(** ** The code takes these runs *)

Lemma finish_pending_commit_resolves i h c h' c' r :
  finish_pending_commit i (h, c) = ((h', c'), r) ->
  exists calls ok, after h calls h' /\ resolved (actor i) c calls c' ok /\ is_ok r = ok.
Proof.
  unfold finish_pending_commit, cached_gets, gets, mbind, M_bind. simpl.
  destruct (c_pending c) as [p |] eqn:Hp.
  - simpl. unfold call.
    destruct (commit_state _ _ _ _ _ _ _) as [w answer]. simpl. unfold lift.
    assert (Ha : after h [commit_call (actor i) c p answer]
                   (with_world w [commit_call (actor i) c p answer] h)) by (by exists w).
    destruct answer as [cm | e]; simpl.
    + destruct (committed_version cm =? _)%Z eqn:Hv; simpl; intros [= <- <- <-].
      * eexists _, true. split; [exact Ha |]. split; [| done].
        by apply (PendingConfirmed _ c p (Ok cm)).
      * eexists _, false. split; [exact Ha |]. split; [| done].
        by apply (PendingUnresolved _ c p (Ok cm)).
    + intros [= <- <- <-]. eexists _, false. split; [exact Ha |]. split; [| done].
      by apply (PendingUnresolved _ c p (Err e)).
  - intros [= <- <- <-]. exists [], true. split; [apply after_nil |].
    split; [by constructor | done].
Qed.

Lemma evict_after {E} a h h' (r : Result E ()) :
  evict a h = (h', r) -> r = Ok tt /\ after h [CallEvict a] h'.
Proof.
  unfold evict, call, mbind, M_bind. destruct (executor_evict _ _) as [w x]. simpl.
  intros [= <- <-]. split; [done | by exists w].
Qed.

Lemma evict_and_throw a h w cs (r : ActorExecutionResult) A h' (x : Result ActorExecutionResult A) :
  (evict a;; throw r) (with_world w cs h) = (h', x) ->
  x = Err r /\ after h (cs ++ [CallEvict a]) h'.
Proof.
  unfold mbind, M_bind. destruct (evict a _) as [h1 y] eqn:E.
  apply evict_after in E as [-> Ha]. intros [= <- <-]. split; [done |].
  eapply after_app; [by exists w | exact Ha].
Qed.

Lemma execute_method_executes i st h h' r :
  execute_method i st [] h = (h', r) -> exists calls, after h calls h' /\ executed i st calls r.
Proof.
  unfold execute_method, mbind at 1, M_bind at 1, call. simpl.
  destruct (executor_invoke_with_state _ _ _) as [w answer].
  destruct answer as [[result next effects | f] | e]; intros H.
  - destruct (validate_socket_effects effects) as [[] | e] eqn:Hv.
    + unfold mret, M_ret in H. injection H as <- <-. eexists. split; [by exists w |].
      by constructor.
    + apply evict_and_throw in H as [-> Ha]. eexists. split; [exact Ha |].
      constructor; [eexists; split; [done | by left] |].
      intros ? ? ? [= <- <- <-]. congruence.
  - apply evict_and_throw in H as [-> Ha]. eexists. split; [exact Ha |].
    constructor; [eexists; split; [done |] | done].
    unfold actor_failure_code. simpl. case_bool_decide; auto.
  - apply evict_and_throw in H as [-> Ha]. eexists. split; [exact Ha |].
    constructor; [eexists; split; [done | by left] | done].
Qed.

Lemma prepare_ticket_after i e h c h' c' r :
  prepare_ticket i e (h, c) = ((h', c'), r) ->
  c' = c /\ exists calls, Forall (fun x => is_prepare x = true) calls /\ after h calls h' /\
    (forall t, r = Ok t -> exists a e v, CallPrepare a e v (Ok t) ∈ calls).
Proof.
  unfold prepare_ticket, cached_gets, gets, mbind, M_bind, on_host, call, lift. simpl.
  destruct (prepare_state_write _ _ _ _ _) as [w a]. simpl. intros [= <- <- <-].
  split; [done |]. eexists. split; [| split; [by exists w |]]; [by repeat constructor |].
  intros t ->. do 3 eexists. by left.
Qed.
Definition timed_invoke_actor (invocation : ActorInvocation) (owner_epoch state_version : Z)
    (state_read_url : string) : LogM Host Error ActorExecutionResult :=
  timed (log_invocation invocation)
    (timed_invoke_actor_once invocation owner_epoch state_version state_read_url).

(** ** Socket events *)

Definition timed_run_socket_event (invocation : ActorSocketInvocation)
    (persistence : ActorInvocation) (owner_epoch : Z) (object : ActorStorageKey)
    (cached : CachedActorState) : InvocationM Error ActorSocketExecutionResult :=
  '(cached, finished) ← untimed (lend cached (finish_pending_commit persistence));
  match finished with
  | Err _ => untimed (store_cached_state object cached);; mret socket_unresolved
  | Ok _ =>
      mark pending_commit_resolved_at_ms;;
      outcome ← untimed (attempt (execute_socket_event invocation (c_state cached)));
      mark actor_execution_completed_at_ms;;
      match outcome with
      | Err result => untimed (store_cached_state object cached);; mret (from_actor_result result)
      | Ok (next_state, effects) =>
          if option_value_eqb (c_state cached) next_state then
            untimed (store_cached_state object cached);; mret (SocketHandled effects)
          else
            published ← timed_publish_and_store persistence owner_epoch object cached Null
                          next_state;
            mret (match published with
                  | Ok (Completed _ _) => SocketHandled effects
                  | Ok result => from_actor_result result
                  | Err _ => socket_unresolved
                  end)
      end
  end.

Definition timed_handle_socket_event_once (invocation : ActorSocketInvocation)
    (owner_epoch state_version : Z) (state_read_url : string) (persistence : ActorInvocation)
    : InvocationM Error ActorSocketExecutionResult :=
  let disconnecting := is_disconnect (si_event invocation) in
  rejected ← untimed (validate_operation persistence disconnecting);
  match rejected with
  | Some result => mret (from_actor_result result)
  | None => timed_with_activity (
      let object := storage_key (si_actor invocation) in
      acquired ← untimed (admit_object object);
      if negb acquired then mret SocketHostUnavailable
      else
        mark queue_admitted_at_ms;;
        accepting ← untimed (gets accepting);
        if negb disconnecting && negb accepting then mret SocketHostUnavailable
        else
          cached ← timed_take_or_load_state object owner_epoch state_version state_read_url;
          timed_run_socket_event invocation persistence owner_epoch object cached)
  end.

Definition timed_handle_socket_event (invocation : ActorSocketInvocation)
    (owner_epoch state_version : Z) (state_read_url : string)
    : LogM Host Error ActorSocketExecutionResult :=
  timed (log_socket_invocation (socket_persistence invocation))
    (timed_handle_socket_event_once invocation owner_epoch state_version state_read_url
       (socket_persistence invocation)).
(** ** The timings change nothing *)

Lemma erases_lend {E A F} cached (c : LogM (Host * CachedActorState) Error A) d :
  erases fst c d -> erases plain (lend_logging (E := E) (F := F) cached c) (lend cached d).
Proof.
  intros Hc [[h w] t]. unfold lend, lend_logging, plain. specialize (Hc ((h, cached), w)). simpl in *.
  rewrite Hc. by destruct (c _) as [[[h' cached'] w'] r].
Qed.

========================================

### Task objective
For each line in the data that contains the string "match", give a copy of that line.

### Answer to this task
  match finished with
      match outcome with
            mret (match published with
  match rejected with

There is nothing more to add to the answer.